» WHAT YOU WILL DO
Could you set down, exactly as they stand, only the lines from the one containing "Lemma shiftr_div (x" through the end of the listing?

#### WORKING DATA ####

(** Decides a property of all small integers by evaluating it on each. *)
Lemma check_below (n : nat) (f : Z → bool) :
  forallb f (Z.of_nat <$> seq 0 n) = true → ∀ z, (0 ≤ z < Z.of_nat n)%Z → f z = true.
Proof.
  rewrite forallb_elem_of. intros H z Hz. apply H.
  apply list_elem_of_fmap. exists (Z.to_nat z). split; [lia|]. apply elem_of_seq. lia.
Qed.

Section bits.
Local Open Scope Z_scope.

Lemma testbit_below (z n i : Z) : 0 <= z < 2 ^ n → n <= i → Z.testbit z i = false.
Proof.
  intros [H0 Hz] Hi. destruct (Z.eq_dec z 0) as [->|Hne]; [apply Z.bits_0|].
  apply Z.bits_above_log2; [done|].
  eapply Z.lt_le_trans; [|exact Hi]. apply Z.log2_lt_pow2; lia.
Qed.

(** An or of bit groups that do not overlap is a sum. *)
Lemma lor_shiftl_add (x y k : Z) :
  0 <= k → 0 <= y < 2 ^ k → Z.lor (Z.shiftl x k) y = x * 2 ^ k + y.
Proof.
  intros Hk Hy. rewrite <- Z.shiftl_mul_pow2 by done.
  rewrite <- Z.lxor_lor, Z.add_nocarry_lxor; [done| |].
  all: apply Z.bits_inj'; intros i Hi; rewrite Z.land_spec, Z.bits_0;
    destruct (Z.lt_ge_cases i k);
    [rewrite Z.shiftl_spec_low by done; done|rewrite (testbit_below y k i) by done;
     apply andb_false_r].
Qed.

Lemma shiftr_div (x k : Z) : 0 <= k → Z.shiftr x k = x / 2 ^ k.
Proof. apply Z.shiftr_div_pow2. Qed.

Lemma shiftl_mul (x k : Z) : 0 <= k → Z.shiftl x k = x * 2 ^ k.
Proof. apply Z.shiftl_mul_pow2. Qed.

Lemma land_mod (x k : Z) : 0 <= k → Z.land x (2 ^ k - 1) = x mod 2 ^ k.
Proof. intros Hk. rewrite <- Z.land_ones by done. f_equal. by rewrite Z.ones_equiv, <- Z.sub_1_r. Qed.

End bits.

Lemma wrap64_small (z : Z) : (- 2 ^ 63 ≤ z < 2 ^ 63)%Z → wrap64 z = z.
Proof.
  intros Hz. unfold wrap64. rewrite Z.mod_small; lia.
Qed.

####

» COMPLETED EXERCISE
Lemma shiftr_div (x k : Z) : 0 <= k → Z.shiftr x k = x / 2 ^ k.
Proof. apply Z.shiftr_div_pow2. Qed.

Lemma shiftl_mul (x k : Z) : 0 <= k → Z.shiftl x k = x * 2 ^ k.
Proof. apply Z.shiftl_mul_pow2. Qed.

Lemma land_mod (x k : Z) : 0 <= k → Z.land x (2 ^ k - 1) = x mod 2 ^ k.
Proof. intros Hk. rewrite <- Z.land_ones by done. f_equal. by rewrite Z.ones_equiv, <- Z.sub_1_r. Qed.

End bits.

Lemma wrap64_small (z : Z) : (- 2 ^ 63 ≤ z < 2 ^ 63)%Z → wrap64 z = z.
Proof.
  intros Hz. unfold wrap64. rewrite Z.mod_small; lia.
Qed.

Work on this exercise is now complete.